NEW YORK (AP) — Stocks mostly rose in morning trade on Wall Street Thursday, but major indexes remained choppy as more big companies report earnings.
The S&P 500 fell 0.5% at 10:16 a.m. ET. The benchmark had more winners than losers, but a decline in several big tech stocks with outsized valuations more than offset gains elsewhere.
The tech-heavy Nasdaq fell 0.1%. Facebook’s parent company, Meta Platforms, fell 21.7% after reporting a second consecutive quarter of falling revenue amid falling ad sales and fierce competition from TikTok. It joins other technology and communications stocks, such as Google parent Alphabet and Microsoft, reporting weak results and worrying forecasts for advertising demand.

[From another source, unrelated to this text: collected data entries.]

(** C4 against the code: the root of a request needs a select list.
    [_json_query] begins with [any(... for _field in qo.select)], so a root
    specification whose [select] is [None] raises [TypeError], from
    [_json_query] and from [get_all], and no projection is compiled.  And
    the id column is not in every root projection: with the select list
    [["id"; "!id"]] the exclusion leaves [name] and [age] for the JSON
    object, and since ["id"] is in the list no hidden id column is added. *)
Theorem root_projection_needs_a_select_list :
  (forall (w : World) (qo : ActionTree) (serializer : BaseSerializer),
      select qo = None ->
      json_query_statement w qo serializer = Raise TypeError
      /\ _json_query w qo serializer = Raise TypeError
      /\ get_all w qo serializer = Raise TypeError)
  /\ (let w := Library.world ONETOMANY in
      let qo := mkActionTree (Some ["id"; "!id"]) [] None [] None None in
      exists q qo',
        json_query_statement w qo Library.AuthorSerializer = Ok (q, qo')
        /\ raw_columns q
           = [Label (Func "json_object"
                       [Text "name"; Col (Column "author" "name");
                        Text "age"; Col (Column "author" "age")]) "sql_rest"]).
Proof.
  split.
  - intros w qo serializer Hsel.
    assert (H : json_query_statement w qo serializer = Raise TypeError).
    { unfold json_query_statement. rewrite Hsel. reflexivity. }
    assert (H' : _json_query w qo serializer = Raise TypeError).
    { unfold _json_query. rewrite H. reflexivity. }
    split; [exact H |]. split; [exact H' |].
    unfold get_all. rewrite H'. reflexivity.
  - cbv zeta. eexists _, _. split; [vm_compute; reflexivity | reflexivity].
Qed.

Lemma root_projection_needs_a_select_list_witness :
  let qo := mkActionTree None [Library.title_is ["name"] "X"] None [] None None in
  select qo = None
  /\ json_query_statement (Library.world ONETOMANY) qo Library.AuthorSerializer
     = Raise TypeError
  /\ _json_query (Library.world ONETOMANY) qo Library.AuthorSerializer
     = Raise TypeError
  /\ get_all (Library.world ONETOMANY) qo Library.AuthorSerializer
     = Raise TypeError.
Proof.
  cbv zeta. split; [reflexivity |].
  apply (proj1 root_projection_needs_a_select_list (Library.world ONETOMANY)
           (mkActionTree None [Library.title_is ["name"] "X"] None [] None None)
           Library.AuthorSerializer).
  reflexivity.
Defined.

(** Where [None] is provided for.  A relation whose specification has
    [select = None] selects the whole entity, and the JSON object of its
    fragment has the alias and the column of every non-relation field; the
    base statement of every relation fragment has the id column; and the
    statement of the root has the id column of the entity whenever ["id"]
    is not in its select list. *)
Lemma projection_without_select :
  (forall (bound : nat) (w : World) (action action' : ActionTree)
      (s : option BaseSerializer) (parent_model : model) (rel : Relationship)
      (t : selectable),
      _relation_select bound w action s parent_model rel = Ok (t, action') ->
      exists serializer c prefixes q args key,
        s = Some serializer
        /\ t = Cte c prefixes
        /\ from_obj c = Some (Subquery q)
        /\ raw_columns c
           = [Label (Func "json_group_array" [Func "json_object" args]) "obj";
              Label key "id"]
        /\ "id" ∈ column_keys w q
        /\ (select action = None ->
            raw_columns q = [Entity (ser_model serializer)]
            /\ forall f, f ∈ non_relation_fields w serializer ->
                 exists before after,
                   args = before ++ Text (alias f) :: SubqueryCol (field f) :: after))
  /\ (forall (w : World) (qo qo' : ActionTree) (serializer : BaseSerializer)
        (q : statement) (sel : list string),
        json_query_statement w qo serializer = Ok (q, qo') ->
        select qo = Some sel -> "id" ∉ sel ->
        Col (model_id (ser_model serializer)) ∈ raw_columns q).
Proof.
  split.
  - intros bound w action action' s parent_model rel t H.
    destruct bound; [discriminate |].
    apply relation_select_Ok in H
      as (ser & pc & hp & q0 & fts & obs & jf & relfs & js & rels & key & prelude & wh
          & -> & Hbase & Hjson & Hid & _ & _ & -> & _).
    eexists ser, _, _, _, _, key. split; [reflexivity |]. split; [reflexivity |].
    split; [reflexivity |]. split; [reflexivity |]. split; [exact Hid |].
    intros Hnone. apply relation_select_base_Ok in Hbase as [_ Hbase].
    rewrite Hnone in Hbase. simpl in Hbase. destruct Hbase as [Hcols ->].
    split; [exact Hcols |]. intros f Hf.
    destruct (traverse_pairs _ _ _ _ f Hjson Hf) as (c & before & after & Hc & Heq).
    apply subquery_c_Ok in Hc as [-> _].
    exists before, (after ++ relfs). rewrite Heq, <- app_assoc. reflexivity.
  - intros w qo qo' serializer q sel H Hsel Hid.
    apply json_query_statement_Ok in H
      as (sel' & fts & jf & hidden & relfs & js & rels & rels' & wh & obs
          & Hsel' & _ & _ & _ & _ & _ & -> & _).
    rewrite Hsel in Hsel'. injection Hsel' as <-. simpl.
    rewrite bool_decide_eq_false_2 by done. right. left.
Qed.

The Dow Jones Industrial Average rose 485 points, or 1.5%, to 32,326. Construction equipment maker Caterpillar rose 9% and was a major contributor to the index’s gains after coming in well above forecasts. earnings from analysts in the third quarter.
Long-term Treasury yields fell. The 10-year Treasury yield, which influences mortgage rates, fell to 3.98% from 4.01% on Wednesday evening. The two-year yield fell to 4.38% from 4.42%.
Earnings were the focus of concern on Wall Street this week, but markets received encouraging economic news on Thursday as the government announced that the US economy returned to growth in the last quarter, growing 2. 6%. This marks a turnaround after the economy contracted in the first half of the year.
The economy has been under pressure from stubbornly high inflation and efforts by the Federal Reserve to raise interest rates to cool prices. The central bank is trying to slow economic growth through rate hikes, but the strategy risks going too far and causing a recession.
Rising interest rates have made borrowing more difficult, especially with mortgage rates. Average long-term U.S. mortgage rates topped 7% for the first time in more than two decades this week.
The latest economic data is being watched closely for any signs of slowing or slowing inflation as Wall Street tries to determine if and when the Fed might reverse its interest rate hikes.
The central bank is expected to raise interest rates by another three-quarters of a percentage point at its next meeting in November. But traders grew more confident of a more modest 0.50 percentage point increase in December, according to CME Group.
Joe McDonald and Matt Ott contributed to this report.